Unexpected budget savings from the coronavirus crisis is masking questionable increases in the NCUA budget, CUNA and NAFCU told the agency last week.
“As outlined in the Budget Justification document, a big part of the apparent fiscal restraint reflected in the numbers is related to the decline in travel expenses in 2020, and the expectation that travel will continue to be restricted into the new year,” Mike Schenk, CUNA’s deputy chief advocacy officer for policy analysis and chief economist, wrote in a letter to the agency.
“The credit union industry remains focused on the efficient use of resources and encourages the NCUA to do so as well by achieving year-over-year budget reductions,” Curt Long, NAFCU’s chief economist and vice president of research wrote in his letter.
The NCUA is proposing a $315.6 million operating budget for 2021, a 0.1% decrease compared to the agency’s current budget. The agency estimated that its 2022 budget will reach $341.8 million.
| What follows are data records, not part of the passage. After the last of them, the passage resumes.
Definition printable (x : settings) : Prop :=
  word 15 (typeStr x) ∧ word 7 (iburstStr x) ∧ is_int (maxsources x) ∧ is_int (minpoll x) ∧ is_int (maxpoll x).

Lemma print_settings_no c x : printable x → c ∈ [NUL; NL] → has_char c (print_settings x) = false.
Proof.
  intros ((_ & _ & Ha1 & Ha2) & (_ & _ & Hb1 & Hb2) & _) Hc. unfold print_settings.
  assert (has_char c (typeStr x) = false ∧ has_char c (iburstStr x) = false
          ∧ (∀ z, has_char c (dec z) = false) ∧ Ascii.eqb c COMMA = false) as (H1 & H2 & H3 & H4).
  { apply elem_of_cons in Hc as [->| ->%list_elem_of_singleton]; split_and!; try done; intros; by apply dec_no_char. }
  by repeat (rewrite ?has_char_app, ?H1, ?H2, ?H3; cbn [has_char orb]; rewrite ?H4).
Qed.

Lemma parse_print x : printable x → parse_settings (print_settings x) = Some x.
Proof.
  intros Hx. pose proof (print_settings_no NUL x Hx ltac:(left)) as Hn.
  destruct Hx as (Ht & Hi & Ha & Hb & Hc). unfold parse_settings. rewrite c_str_no_nul by done.
  unfold print_settings. rewrite scan_set_app by done. cbn [mbind option_bind scan_comma].
  change (Ascii.eqb COMMA COMMA) with true. cbn [mbind option_bind].
  rewrite scan_int_app by done. cbn [mbind option_bind scan_comma]. change (Ascii.eqb COMMA COMMA) with true.
  cbn [mbind option_bind]. rewrite scan_set_app by done. cbn [mbind option_bind scan_comma].
  change (Ascii.eqb COMMA COMMA) with true. cbn [mbind option_bind].
  rewrite scan_int_app by done. cbn [mbind option_bind scan_comma]. change (Ascii.eqb COMMA COMMA) with true.
  cbn [mbind option_bind]. rewrite scan_int_end by done. cbn [mbind option_bind]. by destruct x.
Qed.

Lemma strncaseeq_prefix p s : strncaseeq p (p +:+ s) = true.
Proof. apply Utils.strncaseeq_app. Qed.

Definition server_name (k : Z) : string := PREFIX +:+ dec k +:+ SUFFIX.

Lemma parse_instance_name k :
  is_int k → parseNTPServerInstance (server_name k) = if decide (1 <= k <= 5) then k else -1.
Proof.
  intros Hk. unfold parseNTPServerInstance, server_name. rewrite strncaseeq_prefix, str_drop_app.
  unfold SUFFIX at 1. rewrite strto_dec_app by (unfold is_int in Hk; lia || done).
  assert ((if k <? 0 then - Z.abs k else Z.abs k) = k) as -> by (destruct (Z.ltb_spec k 0); lia).
  rewrite (proj2 (orb_false_iff _ _)) by (unfold is_int, LONG_MIN, LONG_MAX in *; lia).
  change (strcaseeq _ SUFFIX) with (strcaseeq SUFFIX SUFFIX). rewrite strcaseeq_refl. cbn [negb].
  unfold NTP_SERVER_MAX_INSTANCES. case_decide.
  - by rewrite (proj2 (orb_false_iff _ _)) by lia.
  - destruct ((k <? 1) || (5 <? k)) eqn:E; [done|]. apply orb_false_elim in E. lia.
Qed.

Lemma path_inj i j :
  1 <= i <= 5 → 1 <= j <= 5 → getNTPServerSettingsFilePath i = getNTPServerSettingsFilePath j → i = j.
Proof.
  intros Hi Hj. assert (i = 1 ∨ i = 2 ∨ i = 3 ∨ i = 4 ∨ i = 5) as Ei by lia.
  assert (j = 1 ∨ j = 2 ∨ j = 3 ∨ j = 4 ∨ j = 5) as Ej by lia.
  destruct Ei as [->|[->|[->|[->| ->]]]]; destruct Ej as [->|[->|[->|[->| ->]]]]; done.
Qed.

Lemma getlines_single s : has_char NL s = false → s ≠ EmptyString → getlines s = [s].
Proof.
  induction s as [|c s IH]; [done|]. cbn [has_char]. intros [Hc Hs]%orb_false_elim _. cbn [getlines].
  rewrite Ascii.eqb_sym, Hc. destruct s as [|c' s']; [done|]. by rewrite IH.
Qed.

(** ** The manager *)
Module TimeClientReqHandler.

Definition NTPSTATUS_NAME_FILE : string := "/tmp/ntp_status".
Definition NTPENABLED_FILE : string := "/opt/.ntpEnabled".

(** [fgets] into [size] bytes: up to and with the first newline. *)
Fixpoint fgets (size : nat) (s : string) : string :=
  match size, s with
  | S (S n), String c s' => if Ascii.eqb c NL then String c EmptyString else String c (fgets (S n) s')
  | _, _ => EmptyString
  end.

(** Without the newline at its end.  [None]: the character before an empty text
    is read. *)
Definition chomp (line : string) : option string :=
  match last_char (c_str line) with
  | None => None
  | Some c => Some (if Ascii.eqb c NL then str_take (String.length (c_str line) - 1) (c_str line) else c_str line)
  end.

Definition is_settings (n : string) : bool :=
  strncaseeq "Device.Time.Chrony.NTPServer." n && contains (lower ".Settings") (lower n).

Section manager.
Context `{UMapOrder} `{CJson} (str_hash : string → Z) (mkdir_ok : bool).

Definition put_files (s : state) (r : option (Z * HOSTIF_MsgData_t * env)) : option (Z * HOSTIF_MsgData_t * state) :=
  '(ret, m, w) ← r; Some (ret, m, with_files s w).

Definition handleSetMsg (m : HOSTIF_MsgData_t) (s : state) : option (Z * HOSTIF_MsgData_t * state) :=
  if strncaseeq "Device.Time" (paramName m) then
    let m1 := set_instance m 0 in
    s1 ← getInstance 0 s;
    if decide (bsUpdate m ≠ HOSTIF_NONE) then
      if may_override (bsUpdate m) (requestor m) then set_xRDKCentralComBootstrap m1 s1
      else Some (NOT_HANDLED, m1, s1)
    else if strcaseeq (paramName m) "Device.Time.Enable" then
      let '(ret, m2) := set_Device_Time_Enable m1 in Some (ret, m2, s1)
    else if strcaseeq (paramName m) "Device.Time.Chrony.Enable" then
      put_files s1 (set_Device_Time_Chrony_Enable mkdir_ok (files s1) m1)
    else if strcaseeq (paramName m) "Device.Time.Chrony.Makestep" then
      put_files s1 (set_Device_Time_NTPMaxstep (files s1) m1)
    else if is_settings (paramName m) then
      put_files s1 (set_Device_Time_NTPServerSettings mkdir_ok (files s1) m1)
    else Some (NOK, set_fault m1 fcInvalidParameterName, s1)
  else Some (NOT_HANDLED, m, s).

(** [None] in the result of the file: undefined behaviour. *)
Definition get_status (w : env) (m : HOSTIF_MsgData_t) : option (Z * HOSTIF_MsgData_t) :=
  match read_file w NTPSTATUS_NAME_FILE with
  | None => Some (NOK, m)
  | Some EmptyString => Some (NOT_HANDLED, m)
  | Some content =>
      ntpStatus ← chomp (fgets 64 content);
      Some (OK, set_len (set_value m (Webpa.fill ntpStatus)) (Z.of_nat (String.length ntpStatus)))
  end.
Combining the agency’s three budgets — operating, capital and the administrative budget for the Share Insurance Fund — the agency projected an overall budget of $342.5 million, which is 4.9% less than the agency projected for next year and 1.4% less than in 2020.
The NCUA estimated the agency will end this year having spent $18.3 million less than the board budgeted for the year. Most of the savings came from travel budget savings, as agency employees and examiners worked remotely.
The NCUA board is expected to vote on the budget on Friday as Kyle Hauptman was officially sworn in as a board member Monday afternoon, giving the board full membership.
Board member Todd Harper has criticized Chairman Rodney Hood’s proposal, saying he believes that the agency needs a staff dedicated to consumer protection efforts. He said the banking agency has such a staff, which conducts separate consumer protection tests on financial institutions.
Schenk said that the NCUA does need a separate consumer protection staff.
“Our members believe altering the agency’s risk-focused examination process and substantially increasing consumer examination-related expenditures is simply not warranted,” Schenk wrote. “No study that we are aware of reveals credit unions broadly, intentionally engage in behaviors aimed at systemically harming consumers.”
Schenk said that the NCUA also has not explained why it needs five new employees, as called for in the budget and has not provided details about renovations being done at the agency headquarters building while staff works remotely due to the coronavirus crisis.
“We know about additional outlays arising from plans for office renovations—but know little about how the agency might have contemplated a ‘new normal’ that might involve more remote and less in-person work and the potential effects on renovations associated with those changes,” he wrote.
Long said that the agency’s proposed $10.8 million increase in travel costs in 2022 may not be needed if the agency conducts a cost-benefit analysis on whether exams must be conducted in person or can continue to be conducted virtually.
He also cited his testimony from the Dec. 2 budget hearing the board conducted. At that hearing, Long said that the NCUA’s budget has increased 44% while the credit union industry has consolidated by 31% during the same period.